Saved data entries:
···

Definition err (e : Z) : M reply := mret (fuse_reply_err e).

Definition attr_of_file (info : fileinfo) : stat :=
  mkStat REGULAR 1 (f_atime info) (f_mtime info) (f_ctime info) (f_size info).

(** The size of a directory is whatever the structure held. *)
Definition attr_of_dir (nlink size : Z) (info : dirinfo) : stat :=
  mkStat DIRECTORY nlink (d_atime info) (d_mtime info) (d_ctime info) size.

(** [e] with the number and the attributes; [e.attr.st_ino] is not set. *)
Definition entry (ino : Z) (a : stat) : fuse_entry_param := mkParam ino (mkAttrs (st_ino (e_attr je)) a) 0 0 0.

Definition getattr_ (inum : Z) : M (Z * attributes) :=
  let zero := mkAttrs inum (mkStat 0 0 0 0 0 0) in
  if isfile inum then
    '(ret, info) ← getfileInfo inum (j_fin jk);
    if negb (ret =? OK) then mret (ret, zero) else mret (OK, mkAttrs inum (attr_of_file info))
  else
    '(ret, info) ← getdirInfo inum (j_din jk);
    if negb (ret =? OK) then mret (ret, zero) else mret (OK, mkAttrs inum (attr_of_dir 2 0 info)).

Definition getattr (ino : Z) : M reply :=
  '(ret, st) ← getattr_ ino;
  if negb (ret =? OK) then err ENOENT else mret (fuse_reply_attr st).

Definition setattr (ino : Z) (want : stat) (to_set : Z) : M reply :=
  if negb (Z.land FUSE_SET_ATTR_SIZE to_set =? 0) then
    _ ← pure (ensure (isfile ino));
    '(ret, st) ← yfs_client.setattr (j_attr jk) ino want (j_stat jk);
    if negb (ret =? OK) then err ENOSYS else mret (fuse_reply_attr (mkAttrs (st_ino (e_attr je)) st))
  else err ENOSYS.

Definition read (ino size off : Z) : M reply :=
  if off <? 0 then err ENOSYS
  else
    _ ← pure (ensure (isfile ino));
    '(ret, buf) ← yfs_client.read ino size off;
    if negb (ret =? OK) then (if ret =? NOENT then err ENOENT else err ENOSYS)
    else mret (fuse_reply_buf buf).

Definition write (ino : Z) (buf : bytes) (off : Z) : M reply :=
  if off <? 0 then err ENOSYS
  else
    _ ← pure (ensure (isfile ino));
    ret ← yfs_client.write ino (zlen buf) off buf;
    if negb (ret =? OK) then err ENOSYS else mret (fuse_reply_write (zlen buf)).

···

**TASK DIRECTIONS:**
Without any alteration, repeat each entry shown above.

**RESULT FOR THIS TASK:**
Definition err (e : Z) : M reply := mret (fuse_reply_err e).

Definition attr_of_file (info : fileinfo) : stat :=
  mkStat REGULAR 1 (f_atime info) (f_mtime info) (f_ctime info) (f_size info).

(** The size of a directory is whatever the structure held. *)
Definition attr_of_dir (nlink size : Z) (info : dirinfo) : stat :=
  mkStat DIRECTORY nlink (d_atime info) (d_mtime info) (d_ctime info) size.

(** [e] with the number and the attributes; [e.attr.st_ino] is not set. *)
Definition entry (ino : Z) (a : stat) : fuse_entry_param := mkParam ino (mkAttrs (st_ino (e_attr je)) a) 0 0 0.

Definition getattr_ (inum : Z) : M (Z * attributes) :=
  let zero := mkAttrs inum (mkStat 0 0 0 0 0 0) in
  if isfile inum then
    '(ret, info) ← getfileInfo inum (j_fin jk);
    if negb (ret =? OK) then mret (ret, zero) else mret (OK, mkAttrs inum (attr_of_file info))
  else
    '(ret, info) ← getdirInfo inum (j_din jk);
    if negb (ret =? OK) then mret (ret, zero) else mret (OK, mkAttrs inum (attr_of_dir 2 0 info)).

Definition getattr (ino : Z) : M reply :=
  '(ret, st) ← getattr_ ino;
  if negb (ret =? OK) then err ENOENT else mret (fuse_reply_attr st).

Definition setattr (ino : Z) (want : stat) (to_set : Z) : M reply :=
  if negb (Z.land FUSE_SET_ATTR_SIZE to_set =? 0) then
    _ ← pure (ensure (isfile ino));
    '(ret, st) ← yfs_client.setattr (j_attr jk) ino want (j_stat jk);
    if negb (ret =? OK) then err ENOSYS else mret (fuse_reply_attr (mkAttrs (st_ino (e_attr je)) st))
  else err ENOSYS.

Definition read (ino size off : Z) : M reply :=
  if off <? 0 then err ENOSYS
  else
    _ ← pure (ensure (isfile ino));
    '(ret, buf) ← yfs_client.read ino size off;
    if negb (ret =? OK) then (if ret =? NOENT then err ENOENT else err ENOSYS)
    else mret (fuse_reply_buf buf).

Definition write (ino : Z) (buf : bytes) (off : Z) : M reply :=
  if off <? 0 then err ENOSYS
  else
    _ ← pure (ensure (isfile ino));
    ret ← yfs_client.write ino (zlen buf) off buf;
    if negb (ret =? OK) then err ENOSYS else mret (fuse_reply_write (zlen buf)).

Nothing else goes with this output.